For a moment Chacho was speechless. “I’m your son,” he managed to say.
“Nonsense! Mi hijo is only so high, not a hulking teenager like you. Where’s Mr. Ortega?” By now the light had awakened the piano teacher, who stumbled out of bed and tried to explain the situation. It took a while for Eusebio to realize that his friend was deaf.
“What a pity! What a pity!” the guitar maker exclaimed. “And you such a great pianist. Are you ill, mi compadre? You look so old. It must be the dry desert air.”
“I advise you not to look into a mirror,” retorted Mr. Ortega. Gradually, he and Chacho told Eusebio what had happened. Chacho said he was worried about his father’s reaction, but Eusebio was far more interested to learn that he could write music here and not be concerned with finding work. He lived for music, just as it seemed Chacho would live for art.
He was hugely impressed with his son’s artistic ability. “Runs in the family,” he bragged. “All of us Orozcos are born with either a paintbrush or a guitar pick in our hands.”
* * *
Ton-Ton was a problem. He admired music and art from a distance, but he had little talent in those areas. Most of what sent Chacho into transports of joy passed over Ton-Ton’s head. María drafted him to teach the ex-eejit children. “They can learn so much from you,” she enthused. “You can show them gears and screwdrivers and those little round things you use to feed wires into boxes.”
“Grommets,” said Ton-Ton.
“Yes! Such a cute name!” But when she found him threatening to beat the stuffing out of a five-year-old who had rearranged Ton-Ton’s computer parts, she was outraged.

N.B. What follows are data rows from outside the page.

(** * TBO event management: room mapping and guest grouping

    A shallow embedding of the two pages of the repository:

    - [src/app/events/[eventId]/room-mapping/page.tsx]: the drag-and-drop
      room assignment handlers ([handleDragStart], [handleDropToRoom],
      [handleDropToUnassigned], [handleAutoAssign], [handleReset]);
    - [src/src/app/events/[eventId]/manage-guests/page.tsx]: the grouping of
      the fetched guests by family ([groupedGuests], [guestGroups]).

    React state is modelled by an explicit record that every handler takes
    and returns.  A JavaScript [number] is modelled by [Z]: the data model
    only puts integers in [occupancy] and [capacity], on which the floating
    point sum and comparison of the source are exact. *)

From stdpp Require Import base list strings gmap pretty.
From Stdlib Require Import ZArith Lia.
From Stdlib Require Import Ascii.

Open Scope Z_scope.

(** ** Room mapping page *)

Module RoomMapping.

(** [interface Guest { id; name; occupancy }] *)
Record Guest := mkGuest {
  guest_id : string;
  guest_name : string;
  occupancy : Z
}.

(** [interface Room { id; hotel; type; capacity; assigned }] *)
Record Room := mkRoom {
  room_id : string;
  hotel : string;
  room_type : string;
  capacity : Z;
  assigned : list Guest
}.

#[global] Instance Guest_eq_dec : EqDecision Guest.
Proof. solve_decision. Defined.

#[global] Instance Room_eq_dec : EqDecision Room.
Proof. solve_decision. Defined.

“It’s a j-joke,” he explained when she pulled the howling boy away. “Fidelito and Listen aren’t scared of me. Kids, uh, break stuff if you don’t w-watch them all the time.”
“You can’t threaten them,” she cried.
“W-why not, if it works?” he argued. And so the experiment with Ton-Ton as teacher was over.
Matt tried to involve him in farming, but years of toiling under the hot sun at the plankton factory had killed the interest. Medicine and astronomy, two other possibilities, were too “brainy,” according to Ton-Ton. Yet Matt knew that nothing was wrong with the older boy’s brain. He simply approached problems in a different way.
It was finally Daft Donald who came up with the solution. He thinks with his hands, wrote the bodyguard on his yellow pad of paper. And so he introduced Ton-Ton to the inner workings of Hitler’s car. The boy was enchanted. From there they went on to Celia’s freezer, to Dr. Kim’s electron microscope at the hospital, to the irrigation system at the mushroom house, and to many other delights.
“The secret of successful education,” the Mushroom Master said wisely as Ton-Ton moled around the fungus gardens with pipes, “is finding out how a particular person learns.”
* * *
Matt fulfilled his promise to take Listen to the oasis. He worried that she would destroy the quiet nature of the place, but she seemed awestruck by it. “We won’t tell the others,” she said. “They don’t need a secret world, but we do. Those sure are some funny-looking rocks.”
Matt looked up at the range he’d climbed to escape Opium. “That’s how I got to Aztlán. There’s a ridge of mountains where you can see all the opium farms at once.”
“I don’t mean those,” the little girl said impatiently. “I mean these.”